Your instructions: In the records below, some lines hold the word "first". Copy each of those lines.

Available records:
◆ ◆ ◆ ◆ ◆ ◆ ◆
(** C2: [create_recognition] checks, in this order, that the sender exists,
    that the receiver exists, that the two differ, that [credits] does not
    exceed the sender's balance and that the sender's monthly total plus
    [credits] does not exceed 100.  The first check that fails decides the
    failure, each check has a failure of its own, and a call that fails
    leaves the whole database as it was.  A monthly total that reaches
    exactly 100 is accepted. *)
Theorem create_recognition_checks now sender_id receiver_id credits message db :
  let result := create_recognition now sender_id receiver_id credits message db in
  (students db !! sender_id = None →
     result = (db, Raises (StudentNotFound sender_id)))
  ∧ (is_Some (students db !! sender_id) →
     students db !! receiver_id = None →
     result = (db, Raises (StudentNotFound receiver_id))
     ∧ StudentNotFound receiver_id ≠ StudentNotFound sender_id)
  ∧ (∀ s, students db !! sender_id = Some s →
          is_Some (students db !! receiver_id) →
       (sender_id = receiver_id → result = (db, Raises SelfTransfer))
       ∧ (sender_id ≠ receiver_id → current_balance s < credits →
            result = (db, Raises (InsufficientBalance (current_balance s) credits)))
       ∧ (sender_id ≠ receiver_id → credits ≤ current_balance s →
          100 < monthly_sent_this_month s + credits →
            result = (db, Raises (MonthlyLimitExceeded
                                    (monthly_sent_this_month s) credits)))
       ∧ (sender_id ≠ receiver_id → credits ≤ current_balance s →
          monthly_sent_this_month s + credits = 100 →
            ∃ db' r, result = (db', Returns r)))
  ∧ (∀ db' e, result = (db', Raises e) →
       db' = db
       ∧ e ∈ [StudentNotFound sender_id; StudentNotFound receiver_id;
              SelfTransfer;
              default SelfTransfer
                ((λ s, InsufficientBalance (current_balance s) credits)
                   <$> students db !! sender_id);
              default SelfTransfer
                ((λ s, MonthlyLimitExceeded (monthly_sent_this_month s) credits)
                   <$> students db !! sender_id)]).
Proof.
  intros result. subst result.
  split; [|split; [|split]].
  - intros Hs. unfold create_recognition. step_db. by rewrite Hs.
  - intros [s Hs] Hr. split.
    + unfold create_recognition. step_db. by rewrite Hs, Hr.
    + intros [= Heq]. rewrite Heq, Hs in Hr. done.
  - intros s Hs [r Hr]. repeat split.
    + intros Heq. unfold create_recognition. step_db. rewrite Hs, Hr.
      by rewrite bool_decide_eq_true_2.
    + intros Hne Hlt. unfold create_recognition. step_db. rewrite Hs, Hr.
      rewrite bool_decide_eq_false_2 by done.
      apply gtb_true_iff in Hlt. by rewrite Hlt.
    + intros Hne Hle Hlt. unfold create_recognition. step_db. rewrite Hs, Hr.
      rewrite bool_decide_eq_false_2 by done.
      apply gtb_false_iff in Hle. apply gtb_true_iff in Hlt.
      by rewrite Hle, Hlt.
    + intros Hne Hle Heq. eexists _, _.
      apply (create_recognition_commits _ _ _ _ _ _ s r); [done..|lia].
  - intros db' e. unfold create_recognition. step_db.
    destruct (students db !! sender_id) as [s|]; simpl.
    2:{ intros [= <- <-]. split; [done|]. set_solver. }
    destruct (students db !! receiver_id) as [r|]; simpl.
    2:{ intros [= <- <-]. split; [done|]. set_solver. }
    case_bool_decide.
    { intros [= <- <-]. split; [done|]. set_solver. }
    destruct (credits >? current_balance s).
    { intros [= <- <-]. split; [done|]. set_solver. }
    destruct (monthly_sent_this_month s + credits >? 100).
    { intros [= <- <-]. split; [done|]. set_solver. }
    intros [=].
Qed.
Lemma Rich_InitLedger_run (J : JSON) h tx (w : gmap string string) :
  invoke h tx Rich.InitLedger w
  = match putError h "TestUser" with
    | Some msg => (Err ("failed to put to world state. " +:+ msg), w, [])
    | None =>
        match putError h "TestSeller" with
        | Some msg => (Err ("failed to put to world state. " +:+ msg), w, [])
        | None =>
            (Ok tt,
             <["TestSeller" := MarshalUser (mkUser "TestSeller" "seller" 0)]>
               (<["TestUser" := MarshalUser (mkUser "TestUser" "user" 100000)]>
                  w),
             [])
        end
    end.
Proof.
  unfold invoke, begin, Rich.InitLedger, Rich.assets. cbn [Rich.putAssets ID].
  crunch; reflexivity.
Qed.

(** X1.  [InitLedger] is the same function in the two files.  It reads
    nothing and emits nothing; it fails as soon as the host refuses one of
    its two writes, with the host's message after its own prefix, and then
    nothing is committed; otherwise it commits exactly the two seed records
    over whatever the two keys held. *)
Theorem InitLedger_outcome (J : JSON) (h : Host) (tx : string)
    (w : gmap string string) :
  (forall st, Compact.InitLedger st = Rich.InitLedger st)
  /\ (forall st, rset (Rich.InitLedger st).2 = rset st
                 /\ events (Rich.InitLedger st).2 = events st)
  /\ invoke h tx Rich.InitLedger w
     = match putError h "TestUser" with
       | Some msg => (Err ("failed to put to world state. " +:+ msg), w, [])
       | None =>
           match putError h "TestSeller" with
           | Some msg => (Err ("failed to put to world state. " +:+ msg), w, [])
           | None =>
               (Ok tt,
                <["TestSeller" := MarshalUser (mkUser "TestSeller" "seller" 0)]>
                  (<["TestUser" := MarshalUser (mkUser "TestUser" "user" 100000)]>
                     w),
                [])
           end
       end.
Proof.
  split; [reflexivity |]. split; [| apply Rich_InitLedger_run].
  intros st. unfold Rich.InitLedger, Rich.assets. cbn [Rich.putAssets ID].
  crunch; done.
Qed.

(** X2.  When the host takes the two writes, [InitLedger] succeeds on every
    world state: afterwards the balances of [TestUser] and [TestSeller] are
    100000 and 0 whatever they were before, every other key is as it was,
    and running [InitLedger] again changes nothing. *)
Theorem InitLedger_resets (J : JSON) (HJ : JSONLaws J) (h : Host) (tx : string)
    (w : gmap string string) :
  putError h "TestUser" = None -> putError h "TestSeller" = None ->
  exists w',
    invoke h tx Rich.InitLedger w = (Ok tt, w', [])
    /\ Rich.stored w' "TestUser" = Some 100000
    /\ Rich.stored w' "TestSeller" = Some 0
    /\ (forall k, k <> "TestUser" -> k <> "TestSeller" -> w' !! k = w !! k)
    /\ invoke h tx Rich.InitLedger w' = (Ok tt, w', []).
Proof.
  intros H1 H2.
  pose proof (Rich_InitLedger_run J h tx w) as Hrun.
  rewrite H1, H2 in Hrun. eexists. split; [exact Hrun |].
  rewrite !Rich_stored_insert.
  rewrite (decide_True (P := "TestSeller" = "TestSeller")) by done.
  rewrite (decide_False (P := "TestSeller" = "TestUser")) by done.
  rewrite (decide_True (P := "TestUser" = "TestUser")) by done.
  rewrite !Rich_stored_marshal
    by (done || (cbn [Balance]; unfold is_int, MinInt, MaxInt; lia)).
  repeat split.
  - intros k Hu Hs. by rewrite !lookup_insert_ne.
  - rewrite Rich_InitLedger_run, H1, H2.
    f_equal. f_equal. apply map_eq. intros k.
    rewrite !lookup_insert. repeat case_decide; done.
Qed.

Lemma InitLedger_resets_witness :
  exists w',
    invoke reliable "tx" Rich.InitLedger Scenario.settled = (Ok tt, w', [])
    /\ Rich.stored w' "TestUser" = Some 100000
    /\ Rich.stored w' "TestSeller" = Some 0
    /\ (forall k, k <> "TestUser" -> k <> "TestSeller" ->
                  w' !! k = Scenario.settled !! k)
    /\ invoke reliable "tx" Rich.InitLedger w' = (Ok tt, w', []).
Proof.
  apply (InitLedger_resets goJSON goJSON_laws reliable "tx" Scenario.settled);
    reflexivity.
Defined.

(** X3.  The four queries of each file only read: whatever they answer,
    they hand the stub back with the key added to the keys read and with
    nothing staged and no event set. *)
Theorem queries_only_read (J : JSON) (id : string) (st : Stub) :
  let st' := mkStub (host st) (txid st) (world st) (rset st ++ [id])
                    (wset st) (events st) in
  (Compact.BalanceOf id st).2 = st' /\ (Compact.GetUser id st).2 = st'
  /\ (Compact.UserExist id st).2 = st' /\ (Compact.GetTransaction id st).2 = st'
  /\ (Rich.BalanceOf id st).2 = st' /\ (Rich.GetUser id st).2 = st'
  /\ (Rich.UserExist id st).2 = st' /\ (Rich.GetTransaction id st).2 = st'.
Proof.
  cbv zeta.
  unfold Compact.BalanceOf, Compact.GetUser, Compact.UserExist,
    Compact.GetTransaction, Rich.BalanceOf, Rich.GetUser, Rich.UserExist,
    Rich.GetTransaction.
  repeat split; crunch; reflexivity.
Qed.

(** X4.  [BalanceOf] answers the same in the two files: the balance of the
    record stored under the key when the host lets it read and the record
    decodes, and otherwise one and the same error, whether the host failed,
    the key is missing or the bytes do not decode. *)
Theorem BalanceOf_outcome (J : JSON) (id : string) (st : Stub) :
  Compact.BalanceOf id st = Rich.BalanceOf id st
  /\ (Rich.BalanceOf id st).1
     = match getError (host st) id with
       | Some _ => Err ("user id " +:+ id +:+ " does not exist")
       | None =>
           match UnmarshalUser (bytesOf (world st !! id)) with
           | Ok user => Ok (Balance user)
           | Err _ => Err ("user id " +:+ id +:+ " does not exist")
           end
       end.
Proof.
  split; [apply Compact_BalanceOf_Rich |].
  unfold Rich.BalanceOf, Rich.GetUser. crunch; reflexivity.
Qed.

(** X5.  An account whose balance can be read exists: when [BalanceOf]
    succeeds on a key, [UserExist] answers [true] on it, in both files. *)
Theorem balance_implies_exists (J : JSON) (HJ : JSONLaws J) (id : string)
    (st : Stub) (b : Z) :
  (Compact.BalanceOf id st).1 = Ok b \/ (Rich.BalanceOf id st).1 = Ok b ->
  (Compact.UserExist id st).1 = Ok true /\ (Rich.UserExist id st).1 = Ok true.
Proof.
  rewrite Compact_BalanceOf_Rich. intros Hb.
  assert ((Rich.BalanceOf id st).1 = Ok b) as H by (by destruct Hb).
  clear Hb. revert H.
  unfold Rich.BalanceOf, Rich.GetUser, Compact.UserExist, Rich.UserExist.
  destruct (unmarshal_user_empty J HJ) as [msg Hempty].
  crunch.
  destruct (world st !! id) as [bytes |] eqn:Hw.
  - intros _. split; reflexivity.
  - cbn in Heqr. congruence.
Qed.

Lemma balance_implies_exists_witness :
  (Compact.UserExist "TestUser" (begin reliable "tx" Scenario.seeded)).1 = Ok true
  /\ (Rich.UserExist "TestUser" (begin reliable "tx" Scenario.seeded)).1 = Ok true.
Proof.
  apply (balance_implies_exists goJSON goJSON_laws "TestUser"
           (begin reliable "tx" Scenario.seeded) 100000).
  left. vm_compute. reflexivity.
Defined.

(** The converse fails: bytes that do not decode exist but have no balance. *)
Example exists_without_balance :
  (Rich.UserExist "A" (begin reliable "tx" Scenario.garbled)).1 = Ok true
  /\ is_ok (Rich.BalanceOf "A" (begin reliable "tx" Scenario.garbled)).1 = false.
Proof. split; vm_compute; reflexivity. Qed.

(** X6.  [GetUser] succeeds on the same inputs and with the same record in
    the two files; on a failure [token_contract.go] keeps the host's message
    but replaces the decoder's by the empty message. *)
Theorem GetUser_messages (J : JSON) (id : string) (st : Stub) :
  Compact.GetUser id st
  = match Rich.GetUser id st with
    | (Ok user, st') => (Ok user, st')
    | (Err msg, st') =>
        (Err match getError (host st) id with
             | Some _ => msg
             | None => ""
             end, st')
    end.
Proof. unfold Compact.GetUser, Rich.GetUser. crunch; reflexivity. Qed.

End Bootstrap.

(** ** More on transfers *)

Section Transfers.
Import strconv GoInt.

(** X7.  A transfer needs a sender: when nothing is stored under [from],
    [TransferFrom] fails in both files, having staged nothing and set no
    event. *)
Theorem sender_must_exist (J : JSON) (HJ : JSONLaws J) (from to : string)
    (value : Z) (st : Stub) :
  world st !! from = None ->
  (is_ok (Compact.TransferFrom from to value st).1 = false
   /\ wset (Compact.TransferFrom from to value st).2 = wset st
   /\ events (Compact.TransferFrom from to value st).2 = events st)
  /\ (is_ok (Rich.TransferFrom from to value st).1 = false
      /\ wset (Rich.TransferFrom from to value st).2 = wset st
      /\ events (Rich.TransferFrom from to value st).2 = events st).
Proof.
  intros Hfrom. destruct (unmarshal_user_empty J HJ) as [msg Hempty]. split.
  - unfold Compact.TransferFrom, Compact.SetEvent, Compact.transferHelper.
    repeat split; crunch; rewrite ?Hfrom; done.
  - unfold Rich.TransferFrom, Rich.SetEvent, Rich.transferHelper, Rich.GetUser.
    repeat split; crunch; try done.
    all: rewrite Hfrom in *; change (bytesOf None) with "" in *; congruence.
Qed.

Lemma sender_must_exist_witness :
  is_ok (Compact.TransferFrom "C" "A" 1 (begin reliable "tx" Scenario.pairCompact)).1
  = false
  /\ wset (Compact.TransferFrom "C" "A" 1 (begin reliable "tx" Scenario.pairCompact)).2
     = []
  /\ events (Compact.TransferFrom "C" "A" 1 (begin reliable "tx" Scenario.pairCompact)).2
     = [].
Proof.
  apply (proj1 (sender_must_exist goJSON goJSON_laws "C" "A" 1
                  (begin reliable "tx" Scenario.pairCompact) eq_refl)).
Defined.
(** ** CutsAdder: outcomes *)

(** X10. [CutsAdder] returns exactly when the sample has both keys; the cuts
    key is checked first, and a missing key raises the assertion error that
    names it.  A returned sample agrees with the input on every key other than
    the video key. *)
Theorem CutsAdder_call_outcome (self : CutsAdder) (smp : sample) :
  match CutsAdder_call self smp with
  | Ok out =>
      is_Some (smp !! cuts_key self) /\ is_Some (smp !! video_key self) /\
      forall k, k <> video_key self -> out !! k = smp !! k
  | Raise e =>
      (smp !! cuts_key self = None /\
       e = AssertionError (missing_msg (cuts_key self))) \/
      (is_Some (smp !! cuts_key self) /\ smp !! video_key self = None /\
       e = AssertionError (missing_msg (video_key self)))
  end.
Proof.
  unfold CutsAdder_call.
  destruct (smp !! cuts_key self) as [cuts|] eqn:Hc; [|left; split; reflexivity].
  destruct (smp !! video_key self) as [video|] eqn:Hv.
  - rewrite lookup_insert_eq.
    split; [eexists; reflexivity|]. split; [eexists; reflexivity|].
    intros k Hk. rewrite lookup_delete_ne by congruence.
    apply lookup_insert_ne. congruence.
  - right. split; [eexists; reflexivity|]. split; reflexivity.
Qed.

(** ** The temporal sampler: counts and refusals *)

Lemma every_nth_from_length {A : Type} (step : nat) (l : list A) (skip : nat) :
  (0 < step)%nat ->
  length (every_nth_from skip step l) = ((length l - skip + (step - 1)) / step)%nat.
Proof.
  intros Hstep. revert skip. induction l as [|x r IH]; intros skip; cbn [every_nth_from length].
  - rewrite Nat.div_small by lia. reflexivity.
  - destruct skip as [|k].
    + cbn [length]. rewrite IH.
      destruct (Nat.le_gt_cases (step - 1) (length r)) as [Hle|Hgt].
      * replace (length r - (step - 1) + (step - 1))%nat with (length r) by lia.
        replace (S (length r) - 0 + (step - 1))%nat with (length r + 1 * step)%nat by lia.
        rewrite Nat.div_add by lia. lia.
      * replace (length r - (step - 1) + (step - 1))%nat with (step - 1)%nat by lia.
        replace (S (length r) - 0 + (step - 1))%nat with (length r + 1 * step)%nat by lia.
        rewrite Nat.div_add by lia.
        rewrite !Nat.div_small by lia. reflexivity.
    + rewrite IH. reflexivity.
Qed.

Lemma permute_0312_length (t : tensor) :
  length (t_frames (permute_0312 t)) = length (t_frames t).
Proof.
  unfold permute_0312. destruct (t_shape t) as [[h w] c]. cbn [t_frames].
  apply length_map.
Qed.

Section SamplerCounts.

Variable TV : Torchvision.
Variable OPENAI_DATASET_MEAN OPENAI_DATASET_STD : option (list float).
Variable frame_size : Z.
Variable is_train : bool.
Variable frame_mean frame_std : option stat_cfg.

(** X11. A clip of [T] frames sampled with stride [N] offers [ceil(T / N)]
    frames; the sampler keeps [min(n_frames, ceil(T / N))] of them and appends
    [n_frames] minus that many zero frames.  It pads, and the tensor becomes
    float32, exactly when [ceil(T / N) < n_frames]; an empty clip gives
    [n_frames] zero frames. *)
Theorem temporal_sampler_counts (n_frames take_every_nth : Z) (video : tensor) :
  0 < take_every_nth -> 0 <= n_frames ->
  let T := Z.of_nat (length (t_frames video)) in
  let offered := (T + take_every_nth - 1) / take_every_nth in
  let sel := selected_frames n_frames take_every_nth video in
  Z.of_nat (length sel) = Z.min n_frames offered /\
  exists sv,
    sampled_video n_frames take_every_nth video = Ok sv /\
    t_dtype sv = (if offered <? n_frames then Float32 else t_dtype video) /\
    t_frames sv =
      (if offered <? n_frames then map (map_pixels PyNum.to_float32) sel else sel)
      ++ replicate (Z.to_nat (n_frames - Z.min n_frames offered))
                   (zeros3 (t_shape (permute_0312 video))).
Proof.
  intros Hstep Hn T offered sel.
  assert (Z.of_nat (length sel) = Z.min n_frames offered) as Hcount.
  { subst sel offered T. unfold selected_frames.
    rewrite length_take, every_nth_from_length by lia.
    rewrite permute_0312_length.
    rewrite Nat2Z.inj_min, Z2Nat.id by lia.
    rewrite Nat2Z.inj_div. f_equal. f_equal; lia. }
  split; [exact Hcount|].
  rewrite (sampled_video_eq n_frames take_every_nth video Hstep Hn). cbv zeta.
  fold sel. eexists. split; [reflexivity|].
  assert ((Z.of_nat (length sel) <? n_frames) = (offered <? n_frames)) as ->.
  { rewrite Hcount. destruct (Z.ltb_spec offered n_frames);
      destruct (Z.ltb_spec (Z.min n_frames offered) n_frames); lia. }
  destruct (Z.ltb_spec offered n_frames) as [Hlt|Hge].
  - split; [reflexivity|]. cbn [zero_pad t_frames t_shape]. f_equal. f_equal. lia.
  - split.
    + unfold permute_0312. destruct (t_shape video) as [[h w] c]. reflexivity.
    + cbn [t_frames].
      replace (Z.to_nat (n_frames - Z.min n_frames offered)) with 0%nat by lia.
      cbn [replicate]. rewrite app_nil_r. reflexivity.
Qed.

(** X12. The returned transform refuses two configurations before the frame
    pipeline is run (the torch generator is left alone).  A stride that is not
    positive raises [ValueError] when the clip is sliced: "slice step cannot
    be zero" for the stride 0 and "step must be greater than zero" for a
    negative one.  With a positive stride, [n_frames = 0] leaves nothing to
    concatenate and [torch.cat] raises [RuntimeError]. *)
Theorem apply_frame_transform_refusals (n_frames take_every_nth : Z) (video : tensor)
    (c1 c2 : value) (st : torch_rng TV) :
  take_every_nth <= 0 \/ n_frames = 0 ->
  apply_frame_transform TV OPENAI_DATASET_MEAN OPENAI_DATASET_STD
                        frame_size n_frames take_every_nth is_train frame_mean frame_std
                        (video, c1, c2) st =
  (Raise (if take_every_nth =? 0
          then ValueError "slice step cannot be zero"
          else if take_every_nth <? 0
          then ValueError "step must be greater than zero"
          else RuntimeError "torch.cat(): expected a non-empty list of Tensors"), st).
Proof.
  intros Hbad. unfold apply_frame_transform. rewrite bind_lift.
  destruct (Z.eqb_spec take_every_nth 0) as [Hz|Hnz].
  { unfold sampled_video, slice_step. rewrite Hz. reflexivity. }
  destruct (Z.ltb_spec take_every_nth 0) as [Hneg|Hpos].
  - unfold sampled_video, slice_step.
    destruct (Z.eqb_spec take_every_nth 0) as [?|_]; [lia|].
    destruct (Z.ltb_spec take_every_nth 0) as [_|?]; [reflexivity | lia].
  - destruct Hbad as [?|Hn]; [lia|]. subst n_frames.
    rewrite sampled_video_eq by lia. cbv zeta.
    unfold selected_frames. cbn [Z.to_nat take length Z.of_nat Z.ltb Z.compare].
    cbn [unstack t_frames map mapM]. reflexivity.
Qed.

(** X13. A mean that Python counts as false (0.0, -0.0 or an empty tuple) is
    replaced by the default like an unset one, so the operations composed are
    those of a call without a mean; the same holds for the standard deviation. *)
Theorem transforms_falsy_statistic (c : stat_cfg) (other : option stat_cfg) :
  stat_truthy (Some c) = false ->
  transforms OPENAI_DATASET_MEAN OPENAI_DATASET_STD frame_size is_train (Some c) other =
  transforms OPENAI_DATASET_MEAN OPENAI_DATASET_STD frame_size is_train None other /\
  transforms OPENAI_DATASET_MEAN OPENAI_DATASET_STD frame_size is_train other (Some c) =
  transforms OPENAI_DATASET_MEAN OPENAI_DATASET_STD frame_size is_train other None.
Proof.
  intros Hf. unfold transforms, stat_triple. rewrite Hf. cbn [stat_truthy].
  split; reflexivity.
Qed.

End SamplerCounts.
◆ ◆ ◆ ◆ ◆ ◆ ◆
Task output:
    [credits] does not exceed 100.  The first check that fails decides the
    key is checked first, and a missing key raises the assertion error that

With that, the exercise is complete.